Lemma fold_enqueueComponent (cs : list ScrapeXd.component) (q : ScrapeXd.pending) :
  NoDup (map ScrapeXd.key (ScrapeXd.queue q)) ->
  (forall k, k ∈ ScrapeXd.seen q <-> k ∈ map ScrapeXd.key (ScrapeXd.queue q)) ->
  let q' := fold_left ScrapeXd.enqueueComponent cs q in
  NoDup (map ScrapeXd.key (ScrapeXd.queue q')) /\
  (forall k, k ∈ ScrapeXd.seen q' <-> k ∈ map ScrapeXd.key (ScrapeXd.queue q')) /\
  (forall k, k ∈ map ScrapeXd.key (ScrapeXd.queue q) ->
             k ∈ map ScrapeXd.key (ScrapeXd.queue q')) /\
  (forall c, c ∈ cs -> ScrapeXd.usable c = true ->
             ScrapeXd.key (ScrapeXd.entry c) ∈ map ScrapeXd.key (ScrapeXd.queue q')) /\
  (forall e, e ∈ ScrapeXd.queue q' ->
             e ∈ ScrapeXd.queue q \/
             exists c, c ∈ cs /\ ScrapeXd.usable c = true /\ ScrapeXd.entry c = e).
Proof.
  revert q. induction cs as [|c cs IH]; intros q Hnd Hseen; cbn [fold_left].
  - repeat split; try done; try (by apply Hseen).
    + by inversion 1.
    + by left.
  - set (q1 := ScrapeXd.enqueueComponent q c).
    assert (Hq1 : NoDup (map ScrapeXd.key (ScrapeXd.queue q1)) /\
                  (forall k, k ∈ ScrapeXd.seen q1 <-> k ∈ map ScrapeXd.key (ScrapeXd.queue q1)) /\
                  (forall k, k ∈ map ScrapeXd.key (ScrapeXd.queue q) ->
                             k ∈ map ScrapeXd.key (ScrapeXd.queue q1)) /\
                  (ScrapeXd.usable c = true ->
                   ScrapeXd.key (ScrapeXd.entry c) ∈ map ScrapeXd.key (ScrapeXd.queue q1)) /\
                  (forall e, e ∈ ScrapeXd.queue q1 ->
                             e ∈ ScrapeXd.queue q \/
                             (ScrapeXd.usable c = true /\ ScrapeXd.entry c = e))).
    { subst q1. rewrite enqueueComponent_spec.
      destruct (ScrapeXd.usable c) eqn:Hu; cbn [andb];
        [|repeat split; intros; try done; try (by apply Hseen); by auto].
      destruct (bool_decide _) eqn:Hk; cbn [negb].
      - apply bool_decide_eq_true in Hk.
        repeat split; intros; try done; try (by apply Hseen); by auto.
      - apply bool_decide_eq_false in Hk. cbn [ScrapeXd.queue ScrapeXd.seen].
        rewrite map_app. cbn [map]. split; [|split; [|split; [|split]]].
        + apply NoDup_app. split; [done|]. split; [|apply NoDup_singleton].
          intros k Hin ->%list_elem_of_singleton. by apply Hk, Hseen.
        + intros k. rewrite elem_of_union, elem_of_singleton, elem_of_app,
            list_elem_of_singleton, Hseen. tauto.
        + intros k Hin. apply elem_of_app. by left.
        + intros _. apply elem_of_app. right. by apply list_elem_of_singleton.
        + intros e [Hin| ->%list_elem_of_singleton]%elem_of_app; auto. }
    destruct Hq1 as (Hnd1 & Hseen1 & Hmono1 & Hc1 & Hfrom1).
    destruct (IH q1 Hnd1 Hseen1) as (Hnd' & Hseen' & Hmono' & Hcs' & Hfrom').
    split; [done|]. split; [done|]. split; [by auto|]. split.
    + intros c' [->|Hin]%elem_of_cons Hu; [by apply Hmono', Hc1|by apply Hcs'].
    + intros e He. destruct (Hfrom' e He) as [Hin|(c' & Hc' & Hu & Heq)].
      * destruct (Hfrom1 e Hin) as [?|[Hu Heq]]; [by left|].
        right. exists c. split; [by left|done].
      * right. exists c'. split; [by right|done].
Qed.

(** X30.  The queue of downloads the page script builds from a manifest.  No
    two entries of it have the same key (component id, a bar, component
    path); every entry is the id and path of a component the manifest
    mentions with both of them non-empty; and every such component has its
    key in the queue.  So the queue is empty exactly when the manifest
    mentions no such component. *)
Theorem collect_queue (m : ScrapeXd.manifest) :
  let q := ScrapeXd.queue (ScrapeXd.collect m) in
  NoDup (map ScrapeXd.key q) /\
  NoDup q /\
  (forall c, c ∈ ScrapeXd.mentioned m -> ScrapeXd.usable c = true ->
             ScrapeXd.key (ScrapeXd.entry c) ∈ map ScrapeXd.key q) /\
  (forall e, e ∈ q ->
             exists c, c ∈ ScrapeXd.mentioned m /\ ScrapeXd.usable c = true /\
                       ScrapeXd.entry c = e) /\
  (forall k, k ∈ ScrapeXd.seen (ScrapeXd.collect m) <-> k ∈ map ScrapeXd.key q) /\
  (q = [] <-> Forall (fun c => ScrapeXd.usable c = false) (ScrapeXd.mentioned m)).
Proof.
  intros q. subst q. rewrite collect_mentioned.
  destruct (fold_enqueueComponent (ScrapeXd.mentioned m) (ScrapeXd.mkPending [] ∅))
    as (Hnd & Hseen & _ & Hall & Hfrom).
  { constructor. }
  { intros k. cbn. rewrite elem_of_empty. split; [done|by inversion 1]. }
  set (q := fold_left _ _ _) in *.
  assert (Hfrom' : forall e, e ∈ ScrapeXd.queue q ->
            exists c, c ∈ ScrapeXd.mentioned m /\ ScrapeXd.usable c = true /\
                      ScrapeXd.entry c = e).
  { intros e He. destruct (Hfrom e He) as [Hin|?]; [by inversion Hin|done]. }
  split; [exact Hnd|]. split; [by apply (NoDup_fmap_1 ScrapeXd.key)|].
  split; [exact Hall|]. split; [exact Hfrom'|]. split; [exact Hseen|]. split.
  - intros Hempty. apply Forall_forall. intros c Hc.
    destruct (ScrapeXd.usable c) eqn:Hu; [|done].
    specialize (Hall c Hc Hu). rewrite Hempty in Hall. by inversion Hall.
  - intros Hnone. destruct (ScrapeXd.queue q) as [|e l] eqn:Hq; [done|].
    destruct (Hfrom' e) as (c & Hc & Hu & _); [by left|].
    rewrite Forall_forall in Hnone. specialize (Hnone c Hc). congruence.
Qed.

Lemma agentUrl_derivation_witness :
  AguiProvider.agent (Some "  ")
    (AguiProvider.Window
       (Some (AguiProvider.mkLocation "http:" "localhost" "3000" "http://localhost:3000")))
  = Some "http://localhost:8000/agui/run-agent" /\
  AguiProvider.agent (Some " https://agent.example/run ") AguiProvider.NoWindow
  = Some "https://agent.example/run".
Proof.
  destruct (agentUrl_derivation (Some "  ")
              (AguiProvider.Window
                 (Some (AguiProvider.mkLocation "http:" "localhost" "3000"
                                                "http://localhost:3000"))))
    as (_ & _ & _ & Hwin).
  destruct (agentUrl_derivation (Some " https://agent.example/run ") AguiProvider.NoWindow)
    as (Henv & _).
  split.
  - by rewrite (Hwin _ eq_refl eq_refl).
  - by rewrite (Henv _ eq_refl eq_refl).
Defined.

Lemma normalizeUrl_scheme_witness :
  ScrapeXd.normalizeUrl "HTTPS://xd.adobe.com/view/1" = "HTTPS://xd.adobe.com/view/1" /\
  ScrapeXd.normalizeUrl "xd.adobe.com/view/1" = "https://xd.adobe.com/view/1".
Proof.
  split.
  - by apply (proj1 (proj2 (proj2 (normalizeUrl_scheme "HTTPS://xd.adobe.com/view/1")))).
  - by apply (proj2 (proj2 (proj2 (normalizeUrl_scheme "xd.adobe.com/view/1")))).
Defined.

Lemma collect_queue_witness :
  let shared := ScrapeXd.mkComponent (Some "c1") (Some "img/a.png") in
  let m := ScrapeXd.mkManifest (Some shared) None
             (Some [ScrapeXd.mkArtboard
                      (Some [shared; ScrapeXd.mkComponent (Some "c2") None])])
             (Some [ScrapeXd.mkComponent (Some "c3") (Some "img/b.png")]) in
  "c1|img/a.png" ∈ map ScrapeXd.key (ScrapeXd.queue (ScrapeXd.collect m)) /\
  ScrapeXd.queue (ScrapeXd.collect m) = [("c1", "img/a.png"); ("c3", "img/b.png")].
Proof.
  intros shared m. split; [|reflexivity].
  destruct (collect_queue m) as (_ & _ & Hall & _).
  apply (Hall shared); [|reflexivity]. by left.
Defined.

--------------------------------

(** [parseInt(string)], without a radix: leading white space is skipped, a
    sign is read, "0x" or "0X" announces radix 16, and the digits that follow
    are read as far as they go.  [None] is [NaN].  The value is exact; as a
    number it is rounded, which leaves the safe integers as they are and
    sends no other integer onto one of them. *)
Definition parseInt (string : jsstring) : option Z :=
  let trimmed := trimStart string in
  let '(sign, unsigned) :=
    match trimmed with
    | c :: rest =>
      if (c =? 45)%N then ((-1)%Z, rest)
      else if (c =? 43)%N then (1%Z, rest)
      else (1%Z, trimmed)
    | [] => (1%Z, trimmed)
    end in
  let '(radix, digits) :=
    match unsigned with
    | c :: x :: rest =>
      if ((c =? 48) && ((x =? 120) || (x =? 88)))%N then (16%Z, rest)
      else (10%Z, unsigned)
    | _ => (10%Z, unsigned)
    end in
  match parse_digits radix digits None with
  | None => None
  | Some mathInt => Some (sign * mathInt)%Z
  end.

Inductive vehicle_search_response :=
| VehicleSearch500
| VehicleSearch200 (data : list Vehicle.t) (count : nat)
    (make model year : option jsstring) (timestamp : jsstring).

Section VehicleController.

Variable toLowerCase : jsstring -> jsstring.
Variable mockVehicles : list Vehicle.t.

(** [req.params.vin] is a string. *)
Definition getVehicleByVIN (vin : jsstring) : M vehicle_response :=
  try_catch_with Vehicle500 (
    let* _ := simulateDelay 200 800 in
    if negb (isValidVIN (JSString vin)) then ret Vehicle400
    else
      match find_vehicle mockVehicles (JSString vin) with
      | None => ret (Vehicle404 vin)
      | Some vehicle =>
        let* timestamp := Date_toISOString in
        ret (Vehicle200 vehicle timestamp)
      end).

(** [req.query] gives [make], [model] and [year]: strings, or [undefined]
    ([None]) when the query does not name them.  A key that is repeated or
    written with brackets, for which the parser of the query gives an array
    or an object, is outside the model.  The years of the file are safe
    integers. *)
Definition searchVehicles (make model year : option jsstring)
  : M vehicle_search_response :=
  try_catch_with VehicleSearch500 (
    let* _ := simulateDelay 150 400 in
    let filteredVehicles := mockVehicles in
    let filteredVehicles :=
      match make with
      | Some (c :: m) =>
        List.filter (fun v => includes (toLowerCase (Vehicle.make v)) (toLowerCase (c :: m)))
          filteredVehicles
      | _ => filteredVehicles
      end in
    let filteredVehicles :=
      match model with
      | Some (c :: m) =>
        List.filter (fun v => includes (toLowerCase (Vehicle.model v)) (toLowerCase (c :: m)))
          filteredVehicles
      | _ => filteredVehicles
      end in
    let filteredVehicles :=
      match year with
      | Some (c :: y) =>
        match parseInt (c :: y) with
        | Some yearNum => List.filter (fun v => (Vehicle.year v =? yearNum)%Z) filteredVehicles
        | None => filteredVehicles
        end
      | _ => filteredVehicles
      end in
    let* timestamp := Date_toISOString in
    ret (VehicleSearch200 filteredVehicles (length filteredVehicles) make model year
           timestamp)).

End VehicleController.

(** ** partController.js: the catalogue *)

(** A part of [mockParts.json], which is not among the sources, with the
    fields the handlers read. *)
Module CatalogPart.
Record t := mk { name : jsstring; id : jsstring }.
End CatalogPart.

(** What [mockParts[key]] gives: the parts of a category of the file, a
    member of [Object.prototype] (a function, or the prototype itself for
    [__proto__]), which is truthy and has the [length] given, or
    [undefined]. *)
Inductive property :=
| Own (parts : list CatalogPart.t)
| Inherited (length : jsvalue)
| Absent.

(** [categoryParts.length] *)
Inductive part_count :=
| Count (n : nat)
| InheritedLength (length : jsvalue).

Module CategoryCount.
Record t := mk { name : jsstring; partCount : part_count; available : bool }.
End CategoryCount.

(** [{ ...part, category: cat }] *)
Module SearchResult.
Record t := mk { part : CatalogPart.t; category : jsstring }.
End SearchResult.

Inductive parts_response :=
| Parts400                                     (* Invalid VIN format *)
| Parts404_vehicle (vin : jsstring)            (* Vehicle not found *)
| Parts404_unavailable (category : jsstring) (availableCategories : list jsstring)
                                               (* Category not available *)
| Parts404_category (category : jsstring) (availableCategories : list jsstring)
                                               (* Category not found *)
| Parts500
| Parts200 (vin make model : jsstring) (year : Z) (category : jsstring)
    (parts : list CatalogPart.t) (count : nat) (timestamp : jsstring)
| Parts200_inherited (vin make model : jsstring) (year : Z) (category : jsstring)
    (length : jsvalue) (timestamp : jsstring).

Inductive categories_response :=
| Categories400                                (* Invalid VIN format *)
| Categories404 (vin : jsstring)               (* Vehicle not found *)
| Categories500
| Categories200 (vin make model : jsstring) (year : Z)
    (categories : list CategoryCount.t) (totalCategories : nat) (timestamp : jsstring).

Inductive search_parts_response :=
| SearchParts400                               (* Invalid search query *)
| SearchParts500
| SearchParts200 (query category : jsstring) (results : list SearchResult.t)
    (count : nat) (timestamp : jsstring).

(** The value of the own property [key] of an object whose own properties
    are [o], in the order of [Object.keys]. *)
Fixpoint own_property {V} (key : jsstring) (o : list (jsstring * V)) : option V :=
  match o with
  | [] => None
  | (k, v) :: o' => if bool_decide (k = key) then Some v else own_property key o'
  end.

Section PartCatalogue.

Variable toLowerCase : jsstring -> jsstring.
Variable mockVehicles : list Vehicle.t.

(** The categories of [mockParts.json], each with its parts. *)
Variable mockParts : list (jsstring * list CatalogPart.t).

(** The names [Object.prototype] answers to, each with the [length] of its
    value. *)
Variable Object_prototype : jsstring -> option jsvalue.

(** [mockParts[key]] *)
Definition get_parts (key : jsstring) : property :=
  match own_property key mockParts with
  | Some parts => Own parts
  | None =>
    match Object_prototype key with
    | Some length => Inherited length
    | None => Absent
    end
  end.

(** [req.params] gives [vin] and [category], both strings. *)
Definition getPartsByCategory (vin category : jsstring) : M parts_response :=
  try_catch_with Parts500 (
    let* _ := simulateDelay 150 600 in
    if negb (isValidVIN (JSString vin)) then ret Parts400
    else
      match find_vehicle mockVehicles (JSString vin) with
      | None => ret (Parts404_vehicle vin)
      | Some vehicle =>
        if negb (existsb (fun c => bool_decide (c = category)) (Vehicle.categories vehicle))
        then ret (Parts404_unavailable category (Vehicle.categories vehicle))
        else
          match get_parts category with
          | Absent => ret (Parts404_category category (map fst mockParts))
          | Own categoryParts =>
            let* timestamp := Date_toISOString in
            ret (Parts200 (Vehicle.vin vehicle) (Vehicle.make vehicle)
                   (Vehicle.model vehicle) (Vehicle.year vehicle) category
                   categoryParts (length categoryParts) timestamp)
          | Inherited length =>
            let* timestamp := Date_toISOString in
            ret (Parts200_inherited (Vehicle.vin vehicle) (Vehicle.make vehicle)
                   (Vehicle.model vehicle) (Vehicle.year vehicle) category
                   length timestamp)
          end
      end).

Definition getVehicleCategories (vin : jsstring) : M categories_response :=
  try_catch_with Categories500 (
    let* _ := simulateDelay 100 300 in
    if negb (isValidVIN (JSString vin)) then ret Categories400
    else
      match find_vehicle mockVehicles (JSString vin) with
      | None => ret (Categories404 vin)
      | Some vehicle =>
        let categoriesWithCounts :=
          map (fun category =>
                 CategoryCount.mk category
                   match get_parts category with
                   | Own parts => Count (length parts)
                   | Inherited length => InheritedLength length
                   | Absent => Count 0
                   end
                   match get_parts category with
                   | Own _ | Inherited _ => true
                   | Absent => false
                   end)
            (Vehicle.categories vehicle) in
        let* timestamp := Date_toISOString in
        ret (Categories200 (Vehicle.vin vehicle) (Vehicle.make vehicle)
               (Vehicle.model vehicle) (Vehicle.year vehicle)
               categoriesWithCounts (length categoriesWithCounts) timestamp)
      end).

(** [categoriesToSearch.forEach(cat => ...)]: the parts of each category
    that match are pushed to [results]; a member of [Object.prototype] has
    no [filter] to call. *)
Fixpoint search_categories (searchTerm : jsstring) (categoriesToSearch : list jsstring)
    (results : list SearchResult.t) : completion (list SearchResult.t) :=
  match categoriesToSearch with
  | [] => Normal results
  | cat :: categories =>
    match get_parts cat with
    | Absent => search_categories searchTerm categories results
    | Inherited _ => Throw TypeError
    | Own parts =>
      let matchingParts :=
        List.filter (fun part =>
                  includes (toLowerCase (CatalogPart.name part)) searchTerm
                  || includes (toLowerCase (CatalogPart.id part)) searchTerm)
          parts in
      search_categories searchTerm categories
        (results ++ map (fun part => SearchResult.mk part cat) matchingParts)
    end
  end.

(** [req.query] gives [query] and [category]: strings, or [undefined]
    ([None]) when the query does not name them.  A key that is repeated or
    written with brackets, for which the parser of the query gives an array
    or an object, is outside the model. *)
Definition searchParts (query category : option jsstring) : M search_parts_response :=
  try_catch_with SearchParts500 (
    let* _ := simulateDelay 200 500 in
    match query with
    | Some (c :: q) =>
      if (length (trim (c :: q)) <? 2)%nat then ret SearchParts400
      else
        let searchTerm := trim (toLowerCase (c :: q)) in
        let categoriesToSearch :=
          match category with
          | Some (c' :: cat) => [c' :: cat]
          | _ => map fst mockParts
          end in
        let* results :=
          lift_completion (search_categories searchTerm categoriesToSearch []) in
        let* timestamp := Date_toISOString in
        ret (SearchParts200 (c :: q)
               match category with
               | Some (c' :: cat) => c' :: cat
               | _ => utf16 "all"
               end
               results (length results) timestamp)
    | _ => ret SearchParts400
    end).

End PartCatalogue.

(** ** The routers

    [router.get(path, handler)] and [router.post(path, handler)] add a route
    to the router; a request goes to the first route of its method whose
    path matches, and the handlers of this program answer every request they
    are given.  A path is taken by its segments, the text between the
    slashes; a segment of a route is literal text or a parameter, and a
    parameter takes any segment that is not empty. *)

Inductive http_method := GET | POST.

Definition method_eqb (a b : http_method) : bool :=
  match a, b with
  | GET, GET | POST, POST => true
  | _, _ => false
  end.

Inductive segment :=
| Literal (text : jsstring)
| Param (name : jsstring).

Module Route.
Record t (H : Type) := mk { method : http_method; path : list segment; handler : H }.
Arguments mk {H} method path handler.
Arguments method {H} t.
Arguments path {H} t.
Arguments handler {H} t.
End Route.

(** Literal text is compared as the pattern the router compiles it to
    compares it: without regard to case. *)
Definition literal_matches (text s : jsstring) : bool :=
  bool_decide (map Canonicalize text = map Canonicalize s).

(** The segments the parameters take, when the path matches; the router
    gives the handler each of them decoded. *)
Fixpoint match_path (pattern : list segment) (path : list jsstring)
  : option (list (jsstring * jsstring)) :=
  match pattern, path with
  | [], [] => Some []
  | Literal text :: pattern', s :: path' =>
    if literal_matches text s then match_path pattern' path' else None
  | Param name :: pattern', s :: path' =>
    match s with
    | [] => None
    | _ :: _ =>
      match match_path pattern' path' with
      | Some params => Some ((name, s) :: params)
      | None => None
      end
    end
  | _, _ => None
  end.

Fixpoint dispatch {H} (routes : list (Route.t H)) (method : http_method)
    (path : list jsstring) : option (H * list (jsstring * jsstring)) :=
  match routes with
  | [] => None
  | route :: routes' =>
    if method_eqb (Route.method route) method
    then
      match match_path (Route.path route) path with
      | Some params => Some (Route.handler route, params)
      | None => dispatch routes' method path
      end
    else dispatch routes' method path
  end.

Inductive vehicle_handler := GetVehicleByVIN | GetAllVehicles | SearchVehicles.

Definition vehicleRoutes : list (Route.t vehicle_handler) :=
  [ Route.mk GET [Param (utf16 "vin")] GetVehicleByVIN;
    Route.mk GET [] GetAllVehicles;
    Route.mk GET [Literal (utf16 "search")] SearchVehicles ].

--------------------------------

■ Required work ■
The reply is a bare number: how many lines above include "rest".

■ Written answer ■
5